Saturday, January 3, 2009
Where are you?
I'm not trying to sound like the resident expert on being Mormon, but i'll take my 33 years, 6 months, 22 days and 21 hours, 50 minutes of being one and just tell it like i see it. some might say that those early days of life can't possibly play a part in this, but being mormon starts with birth (even earlier, some might argue). There's a lot about this part of my life that is my life, but i like to think that there is more to me than just being mormon. (in college, i think that was my trait most frequently responsible for my actions). You wonder what you would be without the upbringing you had, i guess everyone wonders that, but it's especially poignant when you're mormon, because it dictates so many of your choices and your ideas and the way you treat people. not to say that all people raised mormon have the same experiences, i guess i'm just speaking for myself.

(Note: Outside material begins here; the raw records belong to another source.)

(* ===== verification/McpServer.v ===== *)
(** The tools of the MCP server (src/tools/mcpserver): each is an adapter over the
    models of discovery, the contract, the planner and runner, reviews and
    handoffs.

    [discover] is [discovery.Discover]; [stat] says whether a root is a directory.
    The registration of the tools with the protocol library is left out. *)

From stdpp Require Import base gmap list strings.
From S2P Require Import Prelude Quote Paths Regex GoStrings Provenance Approval Envelope Classify VerifyPlan DiffScan Contract ProtectedPaths Discovery AgentCli.

Definition resolveRoot (root : string) : string := if String.eqb root "" then "." else root.
(** The errors of a join, or of an error that wraps several. *)
Definition unwrapErrors (err : error) : list string := flattenErrors err.

Section tools.
Context (isPrint : N → bool) (git : Git) (yamlUnmarshal : string → Contract + error) (discover : string → Repository + error).

Definition resolveTools (root : string) : list ToolStatus + error :=
  let resolvedRoot := resolveRoot root in
  match discover resolvedRoot with
  | inr err => inr (Errorf "mcpserver: discover %q: %w" [Quote isPrint resolvedRoot] [err])
  | inl repo => inl (re_Tools repo)
  end.
Definition discoverRepository (root : string) : Repository + error :=
  match discover (resolveRoot root) with inr err => inr (Errorf "discover_repository: %w" [] [err]) | inl repo => inl repo end.

(** * Verification *)

Definition recommendVerification (sortSlice : list CheckSpec → list CheckSpec) (changedFiles : list string) : Plan := PlanFor isPrint sortSlice changedFiles.

Record CheckSpecIn := mkCheckIn {
  ci_Name : string; ci_Command : string; ci_Category : VerificationCategory; ci_Reason : string; ci_RequiredTool : string; ci_Networked : bool }.
Definition toCheckSpec (ci : CheckSpecIn) (dir : string) : CheckSpec :=
  mkCheck (ci_Name ci) (ci_Command ci) (ci_Category ci) (ci_Reason ci) (ci_RequiredTool ci) (ci_Networked ci) dir.

(** The loop over the checks asked for: a place each, and what is known of
    approvals, by name. *)
Fixpoint mcpTriage (now : nat → Z) (root : string) (checks : list CheckSpecIn) (b : Broker) (approvalStatus : gmap string Status)
    : list (VerificationResult + CheckSpec) * gmap string Status :=
  match checks with
  | [] => ([], approvalStatus)
  | c :: checks =>
    let '(class, reason) := ClassifyCommand (ci_Command c) in
    if needsApproval class then
      let '(status, b) := DryRunCheck (mkScope (ci_Name c) "") (now (length checks)) b in
      let r := mcpTriage now root checks b (<[ci_Name c := status]> approvalStatus) in
      (inl (mkVResult (ci_Name c) (ci_Category c) StatusApprovalRequired 0 "" reason) :: r.1, r.2)
    else let r := mcpTriage now root checks b approvalStatus in (inr (toCheckSpec c root) :: r.1, r.2)
  end.
(** Each result with what was spawned for it; [loaded] is what the approvals file
    below the root holds. *)
Definition runVerification (env : nat → VerifyPlan.Env) (now : nat → Z) (loaded : Broker + error) (root : string) (checksIn : list CheckSpecIn)
    (allowNetwork : bool) : (list (VerificationResult * list Process) * gmap string Status) + error :=
  match resolveTools root with
  | inr err => inr err
  | inl tools =>
    let broker := match loaded with inl b => b | inr _ => NewBroker end in
    let slots := mcpTriage now (resolveRoot root) checksIn broker ∅ in
    inl (fill slots.1 (Run env (runnable slots.1) tools allowNetwork), slots.2)
  end.

(** * Reviews *)

(** [None] is a panic of the secret scan. *)
Definition reviewDiff (env : nat → VerifyPlan.Env) (root baseRef headRef : string) (allowNetwork : bool) : option (list VerificationResult) + error :=
  let resolvedRoot := resolveRoot root in
  match discover resolvedRoot with
  | inr err => inr (Errorf "mcpserver: discover %q: %w" [Quote isPrint resolvedRoot] [err])
  | inl repo =>
    match LoadProtectedPathsAtRef git yamlUnmarshal resolvedRoot baseRef with
    | inl protectedPaths => inl (agentReview isPrint git env repo baseRef headRef allowNetwork protectedPaths)
    | inr err =>
      if error_is ErrContractUnparseable err then inr (Errorf "mcpserver: %w" [] [err])
      else inl (agentReview isPrint git env repo baseRef headRef allowNetwork [])
    end
  end.

(** * Contracts *)

Record ReadContractOut := mkReadContract { rc_Present : bool; rc_Contract : option Contract; rc_ValidationErrors : list string }.
Definition readContract (stat : string → bool + error) (readFile : string → option string + error) (root : string) : ReadContractOut + error :=
  let resolvedRoot := resolveRoot root in
  match stat resolvedRoot with
  | inr err => inr (Errorf "read_contract: %w" [] [err])
  | inl false => inr (Errorf "read_contract: root %q is not a directory" [Quote isPrint root] [])
  | inl true =>
    match Contract.Load yamlUnmarshal readFile resolvedRoot with
    | (_, false, Some err) => inr err
    | (_, false, None) => inl (mkReadContract false None [])
    | (_, true, Some err) => inl (mkReadContract true None [errorText err])
    | (c, true, None) =>
      match c ≫= Contract.Validate with
      | Some err => inl (mkReadContract true c (unwrapErrors err))
      | None => inl (mkReadContract true c [])
      end
    end
  end.

(** * Handoffs *)

Definition buildHandoffEnvelope (gitFound : option error) (revParse : string → list string → string + error) (root agentName : string)
    (verification : list VerificationResult) (now : Z) : Envelope + error :=
  let resolvedRoot := resolveRoot root in
  match discover resolvedRoot with
  | inr err => inr (Errorf "create_handoff: discover %q: %w" [Quote isPrint resolvedRoot] [err])
  | inl repo =>
    match handoffEnvelope gitFound revParse repo agentName "mcp" verification now with
    | inr err => inr (Errorf "create_handoff: %w" [] [err])
    | inl env => inl env
    end
  end.
End tools.

(** * What the tools run *)

Definition mcpSlotOk (root : string) (c : CheckSpecIn) (x : VerificationResult + CheckSpec) : Prop :=
  match x with
  | inl r => needsApproval (ClassifyCommand (ci_Command c)).1 = true ∧ vr_Name r = ci_Name c ∧ vr_Category r = ci_Category c ∧ vr_Status r = StatusApprovalRequired
  | inr s => needsApproval (ClassifyCommand (ci_Command c)).1 = false ∧ s = toCheckSpec c root
  end.
Definition blocked (c : CheckSpecIn) : Prop := needsApproval (ClassifyCommand (ci_Command c)).1 = true.
Lemma mcpTriage_ok now root checks : ∀ b m,
  Forall2 (mcpSlotOk root) checks (mcpTriage now root checks b m).1 ∧
  ∀ name, is_Some ((mcpTriage now root checks b m).2 !! name) ↔ is_Some (m !! name) ∨ ∃ c, c ∈ checks ∧ ci_Name c = name ∧ blocked c.
Proof.
  induction checks as [|c checks IH]; intros b m.
  { split; [constructor|]. intros name. simpl. split; [by left|]. intros [?|(c & Hc & _)]; [done|by apply not_elem_of_nil in Hc]. }
  assert (∀ name, (∃ c', c' ∈ c :: checks ∧ ci_Name c' = name ∧ blocked c') ↔ (ci_Name c = name ∧ blocked c) ∨ ∃ c', c' ∈ checks ∧ ci_Name c' = name ∧ blocked c') as Hex.
  { intros name. split.
    - intros (c' & [->|Hc]%elem_of_cons & H); [by left|right; eauto].
    - intros [H|(c' & Hc & H)]; [exists c; split; [left|done]|exists c'; split; [by right|done]]. }
  cbn [mcpTriage]. destruct (ClassifyCommand (ci_Command c)) as [class reason] eqn:E. destruct (needsApproval class) eqn:En.
  - destruct (DryRunCheck _ _ _) as [status b']. destruct (IH b' (<[ci_Name c := status]> m)) as [H1 H2]. split; [constructor; [unfold mcpSlotOk; by rewrite E|done]|].
    intros name. simpl. rewrite H2, Hex, lookup_insert_is_Some. unfold blocked at 2. rewrite E. simpl. destruct (decide (ci_Name c = name)); tauto.
  - destruct (IH b m) as [H1 H2]. split; [constructor; [unfold mcpSlotOk; by rewrite E|done]|]. intros name. simpl. rewrite H2, Hex. unfold blocked at 2. rewrite E. simpl. rewrite En.
    intuition congruence.
Qed.

(** [run_verification] on checks of the caller: one result each, in order; nothing
    is run for a command that is not classified as safe or networked, and such a
    check is reported with the state of its approval; every other process is the
    command of its check, run in the root; a check passes only if it ran. *)
Theorem mcp_runs_only_safe isPrint discover env now loaded root checks allowNetwork repo results statuses :
  discover (resolveRoot root) = inl repo →
  runVerification isPrint discover env now loaded root checks allowNetwork = inl (results, statuses) →
  Forall2 (λ c r,
    vr_Name r.1 = ci_Name c ∧ vr_Category r.1 = ci_Category c ∧
    (blocked c → vr_Status r.1 = StatusApprovalRequired ∧ r.2 = []) ∧
    (∀ dir command, Shell dir command ∈ r.2 → dir = resolveRoot root ∧ command = ci_Command c ∧ (ClassifyCommand command).1 ∈ [ClassSafe; ClassNetworked] ∧
      (ci_Networked c = true → allowNetwork = true)) ∧
    (vr_Status r.1 = StatusPass → Shell (resolveRoot root) (ci_Command c) ∈ r.2)) checks results ∧
  ∀ name, is_Some (statuses !! name) ↔ ∃ c, c ∈ checks ∧ ci_Name c = name ∧ blocked c.
Proof.
  intros Hd H. unfold runVerification, resolveTools in H. rewrite Hd in H. injection H as <- <-.
  set (b := match loaded with inl b => b | inr _ => NewBroker end). destruct (mcpTriage_ok now (resolveRoot root) checks b ∅) as [Ht Hs].
  split; [|intros name; rewrite Hs, lookup_empty; split; [intros [[]|?]; done|by right]].
  pose proof (fill_ok _ (mcpTriage now (resolveRoot root) checks b ∅).1 _ (run_all env _ (re_Tools repo) allowNetwork)) as Hf.
  eapply Forall2_compose; [exact Ht|exact Hf|]. intros c x [v ps] H1 H2. destruct x as [v'|s']; simpl in H1, H2.
  - destruct H1 as (Hn & Hname & Hcat & Hst). injection H2 as -> ->. simpl. split; [done|]. split; [done|]. split; [done|]. split.
    + intros dir command ?%not_elem_of_nil. done.
    + rewrite Hst. done.
  - destruct H1 as [Hn ->]. destruct H2 as (n & [O1 _ _ O4 O5 _ _] & _). simpl in *. destruct O1 as [-> ->]. split; [done|]. split; [done|].
    split; [unfold blocked; congruence|]. split.
    + intros dir command (-> & -> & Hnet & _)%O5. split; [done|]. split; [done|]. split; [by apply runnable_class|done].
    + by intros [Hp _]%O4.
Qed.

Definition demo_checks : list CheckSpecIn :=
  [mkCheckIn "fmt" "make fmt" "full" "" "" false; mkCheckIn "test" "go test ./..." "focused" "" "go" false].
Lemma mcp_runs_only_safe_witness : ∃ results statuses,
  runVerification (λ _, true) (λ _, inl demoRepo) demo_env (λ _, 0%Z) (inl NewBroker) "" demo_checks false = inl (results, statuses) ∧
  (vr_Status ∘ fst <$> results) = [StatusApprovalRequired; StatusPass] ∧ is_Some (statuses !! "fmt").
Proof.
  destruct (runVerification (λ _, true) (λ _, inl demoRepo) demo_env (λ _, 0%Z) (inl NewBroker) "" demo_checks false) as [[results statuses]|err] eqn:E;
    [|exfalso; vm_compute in E; discriminate E].
  exists results, statuses. split; [reflexivity|].
  destruct (mcp_runs_only_safe (λ _, true) (λ _, inl demoRepo) demo_env (λ _, 0%Z) (inl NewBroker) "" demo_checks false demoRepo results statuses eq_refl E) as [_ Hs].
  split; [vm_compute in E; injection E as <- _; reflexivity|]. apply Hs. eexists. split; [left|]. split; [reflexivity|vm_compute; reflexivity].
Defined.

(** * Reviews of the two front ends *)

(** When the contract of the base is read, [review_diff] is the review of the
    command line. *)
Lemma mcp_cli_agree isPrint git yaml discover env root baseRef headRef allowNetwork repo ps :
  discover (resolveRoot root) = inl repo → LoadProtectedPathsAtRef git yaml (resolveRoot root) baseRef = inl ps →
  reviewDiff isPrint git yaml discover env root baseRef headRef allowNetwork =
  cliReview isPrint git yaml discover env (resolveRoot root) baseRef headRef allowNetwork.
Proof.
  intros Hd Hl. unfold reviewDiff, cliReview, reviewRepo, discovering, loadProtectedPaths. by rewrite Hd, Hl.
Qed.

(** When it cannot be read, because the base does not resolve for instance, the
    command line refuses, but [review_diff] reports that the protected paths pass:
    with no patterns [CheckProtectedPaths] does not look at the diff. *)
Lemma mcp_review_fails_open isPrint git yaml discover env root baseRef headRef allowNetwork repo err results :
  discover (resolveRoot root) = inl repo → LoadProtectedPathsAtRef git yaml (resolveRoot root) baseRef = inr err →
  error_is ErrContractUnparseable err = false →
  reviewDiff isPrint git yaml discover env root baseRef headRef allowNetwork = inl (Some results) →
  cliReview isPrint git yaml discover env (resolveRoot root) baseRef headRef allowNetwork = inr err ∧
  ∃ v, v ∈ results ∧ vr_Name v = "check-protected-paths" ∧ vr_Status v = StatusPass.
Proof.
  intros Hd Hl Hu H. split; [unfold cliReview, reviewRepo, discovering, loadProtectedPaths; by rewrite Hd, Hl|].
  unfold reviewDiff in H. rewrite Hd, Hl, Hu in H. unfold agentReview, ProtectedPaths.Review in H. destruct (ScanSecrets _ _ _ _) as [secrets|]; [|done].
  exists (CheckProtectedPaths isPrint git (re_Root repo) baseRef headRef []). split; [|done].
  apply (f_equal (λ r, match r with inl (Some l) => l | _ => [] end)) in H. cbv beta iota in H. rewrite <- H. apply elem_of_app. right. right. left.
Qed.
(** The members of a JSON object none of whose keys selects the field
    [MaxAmountWei]. *)
Definition no_max_key (ms : list (string * json.value)) : Prop :=
  forall key v, In (key, v) ms -> strings.EqualFold key "max_amount_wei" = false.

(** The hex digits, of either case, and the strings made of them. *)
Definition hexdigitb (c : ascii) : bool :=
  match hex.fromHexChar c with
  | Some _ => true
  | None => false
  end.

Fixpoint hexstring (s : string) : bool :=
  match s with
  | EmptyString => true
  | String c rest => hexdigitb c && hexstring rest
  end.

(** A recipient written in full: "0x" or "0X" and forty hex digits. *)
Definition canonical (s : string) : bool :=
  match s with
  | String c0 (String c1 d) =>
      (byte_of c0 =? 48) && ((byte_of c1 =? 120) || (byte_of c1 =? 88))
      && hexstring d && (String.length d =? 40)%nat
  | _ => false
  end.

(** The address of twenty zero bytes. *)
Definition zeroAddress : common.Address := repeat 0 20.

(** The decimal digits, and the number a string of them writes after [acc]. *)
Fixpoint decimalb (s : string) : bool :=
  match s with
  | EmptyString => true
  | String c rest =>
      (48 <=? byte_of c) && (byte_of c <=? 57) && decimalb rest
  end.

Fixpoint decimal (acc : Z) (s : string) : Z :=
  match s with
  | EmptyString => acc
  | String c rest => decimal (acc * 10 + (byte_of c - 48)) rest
  end.

(** What one byte and one pair of hex digits do through [hex.Encode] and
    [hex.DecodeString]. *)
Definition byte_trip (v : Z) : bool :=
  opt_eqb (hex.fromHexChar (hex.digit (Z.shiftr v 4))) (Some (Z.shiftr v 4))
  && opt_eqb (hex.fromHexChar (hex.digit (Z.land v 15))) (Some (Z.land v 15))
  && (Z.lor (Z.shiftl (Z.shiftr v 4) 4) (Z.land v 15) =? v).

Definition pair_trip (p q : Z) : bool :=
  match hex.fromHexChar (char_of p), hex.fromHexChar (char_of q) with
  | Some a, Some b =>
      Ascii.eqb (hex.digit (Z.shiftr (Z.lor (Z.shiftl a 4) b) 4))
                (lower_char (char_of p))
      && Ascii.eqb (hex.digit (Z.land (Z.lor (Z.shiftl a 4) b) 15))
                   (lower_char (char_of q))
  | _, _ => true
  end.

(** The flags with another key. *)
Definition withKey (f : Flags) (hexKey : string) : Flags :=
  {| privKeyHex := hexKey; toAddr := toAddr f; amountWeiStr := amountWeiStr f;
     nonce := nonce f; chainID := chainID f; policyFile := policyFile f |}.

(** * Properties *)

(** ** Runs of the definitions *)

Example keccak_empty :
  hex.Encode (keccak.Sum256 []) =
  "c5d2460186f7233c927e7db2dcc703c0e500b653ca82273b7bfad8045d85a470".
Proof. vm_compute. reflexivity. Qed.

Example Hex_eip55 :
  common.Hex (common.HexToAddress "0x5AAEB6053F3E94C9B9A09F33669435E7EF1BEAED")
  = "0x5aAeb6053F3E94C9b9A09f33669435E7Ef1BeAed".
Proof. vm_compute. reflexivity. Qed.

Example HexToAddress_short :
  common.Hex (common.HexToAddress "a1") = "0x00000000000000000000000000000000000000A1".
Proof. vm_compute. reflexivity. Qed.

Example HexToAddress_not_hex :
  common.Hex (common.HexToAddress "not an address")
  = "0x0000000000000000000000000000000000000000".
Proof. vm_compute. reflexivity. Qed.

Example EqualFold_mixed_case : strings.EqualFold "0xAbCdEf" "0XaBcDeF" = true.
Proof. reflexivity. Qed.

Example EqualFold_kelvin :
  strings.EqualFold (string_of_bytes [0xE2; 0x84; 0xAA]) "k" = true.
Proof. vm_compute. reflexivity. Qed.

Example EqualFold_no_prefix : strings.EqualFold "abcdef" "0xabcdef" = false.
Proof. reflexivity. Qed.

Example SetString_plain : big.SetString "1000" = Some 1000.
Proof. reflexivity. Qed.
Example SetString_negative : big.SetString "-5" = Some (-5).
Proof. reflexivity. Qed.
Example SetString_empty : big.SetString "" = None.
Proof. reflexivity. Qed.
Example SetString_junk : big.SetString "12a" = None.
Proof. reflexivity. Qed.
Example SetString_sign_only : big.SetString "-" = None.
Proof. reflexivity. Qed.

Example parse_object :
  json.parse (q "{'max_amount_wei': 1000, 'whitelist': ['0xAb', '0x01']}")
  = Some (json.Object [("max_amount_wei", json.Number "1000");
                       ("whitelist", json.Array [json.Str "0xAb"; json.Str "0x01"])]).
Proof. vm_compute. reflexivity. Qed.

Example Unmarshal_full :
  Unmarshal (q "{'max_amount_wei': 1000, 'whitelist': ['0xAb']}")
  = inr {| MaxAmountWei := Some 1000; Whitelist := ["0xAb"] |}.
Proof. vm_compute. reflexivity. Qed.

Example Unmarshal_truncated :
  Unmarshal (q "{'max_amount_wei': 1000, 'whitelist': ['0xAb'") = inl SyntaxError.
Proof. vm_compute. reflexivity. Qed.

Example Unmarshal_quoted_amount :
  Unmarshal (q "{'max_amount_wei': '1000'}") = inl (BigIntError "string").
Proof. vm_compute. reflexivity. Qed.

Example Unmarshal_fraction :
  Unmarshal (q "{'max_amount_wei': 1.5}") = inl (BigIntError "1.5").
Proof. vm_compute. reflexivity. Qed.

Example scenario_allow :
  evaluate policy1 (common.HexToAddress addrA1) 1000 = Allow.
Proof. vm_compute. reflexivity. Qed.

Example scenario_not_whitelisted :
  evaluate policy1 (common.HexToAddress addrB2) 1 = Deny "recipient not in whitelist".
Proof. vm_compute. reflexivity. Qed.

Example scenario_over_limit :
  evaluate policy1 (common.HexToAddress addrA1) 1001
  = Deny "amount exceeds max policy limit".
Proof. vm_compute. reflexivity. Qed.

Example end_to_end_1 :
  exit (@main (demoWorld demoPolicy) (demoFlags addrA1 "1000")) = Exit0
  /\ In (Println "RawTxHex: f807e801")
        (trace (@main (demoWorld demoPolicy) (demoFlags addrA1 "1000"))).
Proof. vm_compute. split; [reflexivity | tauto]. Qed.

Example end_to_end_2 :
  exit (@main (demoWorld demoPolicy) (demoFlags addrB2 "1"))
  = Fatal "policy check failed: " (Some (errorString "recipient not in whitelist")).
Proof. vm_compute. reflexivity. Qed.

Example end_to_end_3 :
  exit (@main (demoWorld demoPolicy) (demoFlags addrA1 "1001"))
  = Fatal "policy check failed: "
      (Some (errorString "amount exceeds max policy limit")).
Proof. vm_compute. reflexivity. Qed.

(** ** Bytes *)

Lemma byte_of_range (c : ascii) : 0 <= byte_of c < 256.
Proof.
  unfold byte_of. pose proof (N_ascii_bounded c). lia.
Qed.

Lemma char_of_byte_of (c : ascii) : char_of (byte_of c) = c.
Proof.
  unfold char_of, byte_of. rewrite N2Z.id. apply ascii_N_embedding.
Qed.

Lemma byte_of_char_of (b : Z) : 0 <= b < 256 -> byte_of (char_of b) = b.
Proof.
  intros Hb. unfold char_of, byte_of.
  rewrite N_ascii_embedding by lia. lia.
Qed.

Lemma byte_of_inj (c d : ascii) : byte_of c = byte_of d -> c = d.
Proof.
  intros H. rewrite <- (char_of_byte_of c), <- (char_of_byte_of d). now rewrite H.
Qed.

Lemma all_bytes_spec (P : Z -> bool) :
  forallb P all_bytes = true -> forall b, 0 <= b < 256 -> P b = true.
Proof.
  intros H b Hb. rewrite forallb_forall in H. apply H.
  unfold all_bytes. apply in_map_iff. exists (Z.to_nat b). split; [lia|].
  apply in_seq. lia.
Qed.

Lemma all_chars_spec (P : ascii -> bool) :
  forallb (fun b => P (char_of b)) all_bytes = true -> forall c, P c = true.
Proof.
  intros H c. rewrite <- (char_of_byte_of c).
  apply (all_bytes_spec (fun b => P (char_of b)) H). apply byte_of_range.
Qed.

(** Induction on a string two bytes at a time, as [hex.DecodeString] reads
    it. *)
Lemma string_pair_ind (P : string -> Prop) :
  P EmptyString ->
  (forall c, P (String c EmptyString)) ->
  (forall c d s, P s -> P (String c (String d s))) ->
  forall s, P s.
Proof.
  intros H0 H1 H2 s.
  assert (H : P s /\ forall c, P (String c s)).
  { induction s as [|d s [IH1 IH2]]; split; auto. }
  apply H.
Qed.

(** ** Addresses *)

Lemma fromHexChar_range (c : ascii) (v : Z) :
  hex.fromHexChar c = Some v -> 0 <= v < 16.
Proof.
  unfold hex.fromHexChar.
  repeat match goal with
         | |- context [if ?b then _ else _] => destruct b eqn:?
         end; intros H; inversion H; subst; lia.
Qed.

Lemma nibbles_byte (a b : Z) :
  0 <= a < 16 -> 0 <= b < 16 -> is_byte (Z.lor (Z.shiftl a 4) b).
Proof.
  intros Ha Hb. unfold is_byte.
  assert (Hor : Z.lor (Z.shiftl a 4) b < 2 ^ 8).
  { destruct (Z.eq_dec (Z.lor (Z.shiftl a 4) b) 0) as [->|Hnz]; [lia|].
    apply Z.log2_lt_pow2.
    - pose proof (Z.lor_nonneg (Z.shiftl a 4) b).
      pose proof (Z.shiftl_nonneg a 4). lia.
    - rewrite Z.log2_lor.
      + apply Z.max_lub_lt.
        * destruct (Z.eq_dec a 0) as [->|]; [simpl; lia|].
          rewrite Z.log2_shiftl by lia.
          assert (Z.log2 a < 4) by (apply Z.log2_lt_pow2; lia). lia.
        * destruct (Z.eq_dec b 0) as [->|]; [simpl; lia|].
          assert (Z.log2 b < 4) by (apply Z.log2_lt_pow2; lia). lia.
      + apply Z.shiftl_nonneg. lia.
      + lia. }
  pose proof (Z.lor_nonneg (Z.shiftl a 4) b).
  pose proof (Z.shiftl_nonneg a 4). lia.
Qed.

Lemma DecodeString_bytes (s : string) : Forall is_byte (fst (hex.DecodeString s)).
Proof.
  induction s as [|c|c d s IH] using string_pair_ind.
  - constructor.
  - simpl. destruct (hex.fromHexChar c); constructor.
  - simpl. destruct (hex.fromHexChar c) as [a|] eqn:Ha; [|constructor].
    destruct (hex.fromHexChar d) as [b|] eqn:Hb; [|constructor].
    destruct (hex.DecodeString s) as [bytes err]. simpl in *.
    constructor; [|exact IH].
    apply nibbles_byte; eapply fromHexChar_range; eassumption.
Qed.

Lemma BytesToAddress_length (b : list Z) :
  List.length (common.BytesToAddress b) = common.AddressLength.
Proof.
  unfold common.BytesToAddress, common.AddressLength.
  destruct (20 <? List.length b)%nat eqn:Hlen.
  - apply Nat.ltb_lt in Hlen.
    rewrite length_app, repeat_length, length_skipn. lia.
  - apply Nat.ltb_ge in Hlen.
    rewrite length_app, repeat_length. lia.
Qed.

Lemma Forall_skipn {A : Type} (P : A -> Prop) (n : nat) (l : list A) :
  Forall P l -> Forall P (skipn n l).
Proof.
  revert l. induction n as [|n IH]; intros l H; [exact H|].
  destruct l; [constructor|]. simpl. apply IH. now inversion H.
Qed.

Lemma BytesToAddress_bytes (b : list Z) :
  Forall is_byte b -> Forall is_byte (common.BytesToAddress b).
Proof.
  intros H. unfold common.BytesToAddress.
  apply Forall_app. split.
  - apply Forall_forall. intros x Hx. apply repeat_spec in Hx. subst. red. lia.
  - destruct (_ <? _)%nat; [now apply Forall_skipn | exact H].
Qed.

Lemma HexToAddress_is_address (s : string) : is_address (common.HexToAddress s).
Proof.
  split.
  - apply BytesToAddress_length.
  - apply BytesToAddress_bytes. apply DecodeString_bytes.
Qed.

(** *** Letter case in the recipient string *)

Lemma opt_eqb_eq (x y : option Z) : opt_eqb x y = true -> x = y.
Proof.
  destruct x, y; simpl; intros H; try discriminate; auto.
  apply Z.eqb_eq in H. now subst.
Qed.

Lemma fromHexChar_lower (c : ascii) :
  hex.fromHexChar (lower_char c) = hex.fromHexChar c.
Proof.
  apply opt_eqb_eq. revert c. apply all_chars_spec. vm_compute. reflexivity.
Qed.

Lemma is0_lower (c : ascii) : (byte_of (lower_char c) =? 48) = (byte_of c =? 48).
Proof.
  apply eqb_prop. revert c. apply all_chars_spec. vm_compute. reflexivity.
Qed.

Lemma isx_lower (c : ascii) :
  ((byte_of (lower_char c) =? 120) || (byte_of (lower_char c) =? 88))
  = ((byte_of c =? 120) || (byte_of c =? 88)).
Proof.
  apply eqb_prop. revert c. apply all_chars_spec. vm_compute. reflexivity.
Qed.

I have spent years saying that the good things about me come from this upbringing, i've had people close to me dispute this assessment and say that i would be those things regardless. i guess there's no way to know. so, i wonder, where am i? where are you? not in a geographical sense, but in a much more impossible-to-quantify spiritual sense? do we do things for spiritual growth or for religious habit? does it matter? i think it does. that's not to say that i'm growing spiritually from one day to the next, or even one year to the next, but i do think it's a question worth asking, especially since the beginning of the year practically forces the better to be ignored self-reflection (at least it feels better to ignore it sometimes). so, again i ask, where am i?